## RECORDS PROVIDED
(** * Devsearch_v2: accounts (registration, OTP, login) and messaging views

    A shallow embedding of the request handlers of
    [apps/accounts/views.py], [apps/accounts/serializers.py] and
    [apps/messaging/views.py].  Tables of the relational store are lists of
    rows, a handler is a function from the store and the request to an
    outcome and the new store. *)

From Stdlib Require Import String Ascii ZArith Bool Arith Lia List.
Import ListNotations.
Open Scope string_scope.
Open Scope list_scope.
Set Warnings "-register-all".

(** ** Python strings *)

Module Py.

(** [str.isspace] on one character.  A character is its code point,
    restricted to 0..255: the white space there is TAB..CR (9..13),
    FS..US (28..31), SPACE (32), NEL (133) and NBSP (160). *)
Definition isspace (c : ascii) : bool :=
  let n := nat_of_ascii c in
  (((9 <=? n) && (n <=? 13)) || ((28 <=? n) && (n <=? 32))
   || (n =? 133) || (n =? 160))%nat.

Definition is_empty (s : string) : bool :=
  match s with EmptyString => true | String _ _ => false end.

(** [split_from cur s]: the words of [s], [cur] being the word read so
    far (empty between words). *)
Fixpoint split_from (cur s : string) : list string :=
  match s with
  | EmptyString => if is_empty cur then [] else [cur]
  | String c s' =>
      if isspace c
      then (if is_empty cur then split_from "" s'
            else cur :: split_from "" s')
      else split_from (String.append cur (String c "")) s'
  end.

(** [s.split()] with no argument: the maximal runs of characters that
    are not white space. *)
Definition split (s : string) : list string := split_from "" s.

Fixpoint lstrip (s : string) : string :=
  match s with
  | EmptyString => EmptyString
  | String c s' => if isspace c then lstrip s' else s
  end.

Fixpoint rstrip (s : string) : string :=
  match s with
  | EmptyString => EmptyString
  | String c s' =>
      let r := rstrip s' in
      if isspace c && is_empty r then EmptyString else String c r
  end.

(** [s.strip()] *)
Definition strip (s : string) : string := rstrip (lstrip s).

(** A character of [s] that is not white space. *)
Fixpoint has_word (s : string) : bool :=
  match s with
  | EmptyString => false
  | String c s' => negb (isspace c) || has_word s'
  end.

(** [c in s] *)
Fixpoint contains (c : ascii) (s : string) : bool :=
  match s with
  | EmptyString => false
  | String d s' => Ascii.eqb c d || contains c s'
  end.

End Py.

(** ** The ORM's queries on a table *)

Module ORM.

(** What [Model.objects.get(...)] does: the row, or one of its two
    exceptions. *)
Inductive GetResult (A : Type) : Type :=
| Found (row : A)
| DoesNotExist
| MultipleObjectsReturned.
Arguments Found {A} row.
Arguments DoesNotExist {A}.
Arguments MultipleObjectsReturned {A}.

(** [objects.get(cond)] *)
Definition get {A : Type} (cond : A -> bool) (table : list A) : GetResult A :=
  match filter cond table with
  | [] => DoesNotExist
  | [row] => Found row
  | _ :: _ :: _ => MultipleObjectsReturned
  end.

(** [objects.filter(cond).delete()] *)
Definition delete {A : Type} (cond : A -> bool) (table : list A) : list A :=
  filter (fun row => negb (cond row)) table.

(** [objects.filter(cond).count()] *)
Definition count {A : Type} (cond : A -> bool) (table : list A) : nat :=
  length (filter cond table).

(** [instance.save()] of a row that carries primary key [pk row]: the
    stored row with that key is overwritten, and the row is inserted
    when the table has none. *)
Definition save {A : Type} (same_pk : A -> A -> bool) (row : A)
    (table : list A) : list A :=
  if existsb (same_pk row) table
  then map (fun r => if same_pk row r then row else r) table
  else table ++ [row].

End ORM.

(** ** Responses and exceptions of the web framework *)

Inductive Json : Type :=
| JNull
| JBool (b : bool)
| JNum (n : Z)
| JStr (s : string)
| JList (items : list Json)
| JObj (fields : list (string * Json)).

Record Response : Type := mkResponse {
  status : nat;
  data : list (string * Json)
}.

(** The exceptions a handler lets escape; the framework turns each into
    the response whose status [status_of] gives. *)
Inductive Exn : Type :=
| ValidationError (detail : Json)
| Http404 (msg : string)
| NotAuthenticated
| PermissionDenied
| ObjectDoesNotExist
| MultipleObjectsReturned.

Definition status_of (e : Exn) : nat :=
  match e with
  | ValidationError _ => 400
  | Http404 _ => 404
  | NotAuthenticated => 401
  | PermissionDenied => 403
  | ObjectDoesNotExist => 500
  | MultipleObjectsReturned => 500
  end.

(** A computation that returns or raises. *)
Inductive Result (A : Type) : Type :=
| Ok (a : A)
| Raise (e : Exn).
Arguments Ok {A} a.
Arguments Raise {A} e.

(** [d.get(key)] on a response body or an error detail *)
Fixpoint lookup (key : string) (fields : list (string * Json)) : option Json :=
  match fields with
  | [] => None
  | (k, v) :: rest => if String.eqb key k then Some v else lookup key rest
  end.

(** What the serializer makes of the detail of a [ValidationError] that
    its [validate] raised ([as_serializer_error]): in a dict every value
    that is not a list or dict becomes a one-element list, anything else
    goes under [non_field_errors]. *)
Definition as_serializer_error (detail : Json) : Json :=
  match detail with
  | JObj fields =>
      JObj (map (fun kv =>
                   (fst kv,
                    match snd kv with
                    | JList _ | JObj _ => snd kv
                    | v => JList [v]
                    end)) fields)
  | JList items => JObj [("non_field_errors", JList items)]
  | v => JObj [("non_field_errors", JList [v])]
  end.

(** ** The relational store *)

Record User : Type := mkUser {
  user_id : nat;
  email : string;
  first_name : string;
  last_name : string;
  password : string;
  is_email_verified : bool
}.

Record Otp : Type := mkOtp {
  otp_user : nat;
  otp : Z;
  created_at : Z
}.

Record Profile : Type := mkProfile {
  profile_id : string;
  profile_user : nat
}.

Record Message : Type := mkMessage {
  msg_id : string;
  sender : option string;
  recipient : string;
  subject : string;
  body : string;
  is_read : bool;
  created : Z
}.

(** A mail handed to the delivery service: its kind and the user. *)
Record Mail : Type := mkMail {
  mail_kind : string;
  mail_to : nat
}.

(** The tables the views read and write.  The views only read the
    profiles ([request.user.profile], [Profile.objects.get]); the code
    that creates them is outside these view and serializer modules, so
    nothing below speaks of how that table grows. *)
Record DB : Type := mkDB {
  users : list User;
  otps : list Otp;
  profiles : list Profile;
  messages : list Message;
  outbox : list Mail
}.

Definition empty_db : DB := mkDB [] [] [] [] [].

## TASK BRIEF
Give the exact lines, and only those, from the line containing "Definition status_of (e" through the line containing "match snd kv with" in the entries above.

## WRITTEN RESPONSE
Definition status_of (e : Exn) : nat :=
  match e with
  | ValidationError _ => 400
  | Http404 _ => 404
  | NotAuthenticated => 401
  | PermissionDenied => 403
  | ObjectDoesNotExist => 500
  | MultipleObjectsReturned => 500
  end.

(** A computation that returns or raises. *)
Inductive Result (A : Type) : Type :=
| Ok (a : A)
| Raise (e : Exn).
Arguments Ok {A} a.
Arguments Raise {A} e.

(** [d.get(key)] on a response body or an error detail *)
Fixpoint lookup (key : string) (fields : list (string * Json)) : option Json :=
  match fields with
  | [] => None
  | (k, v) :: rest => if String.eqb key k then Some v else lookup key rest
  end.

(** What the serializer makes of the detail of a [ValidationError] that
    its [validate] raised ([as_serializer_error]): in a dict every value
    that is not a list or dict becomes a one-element list, anything else
    goes under [non_field_errors]. *)
Definition as_serializer_error (detail : Json) : Json :=
  match detail with
  | JObj fields =>
      JObj (map (fun kv =>
                   (fst kv,
                    match snd kv with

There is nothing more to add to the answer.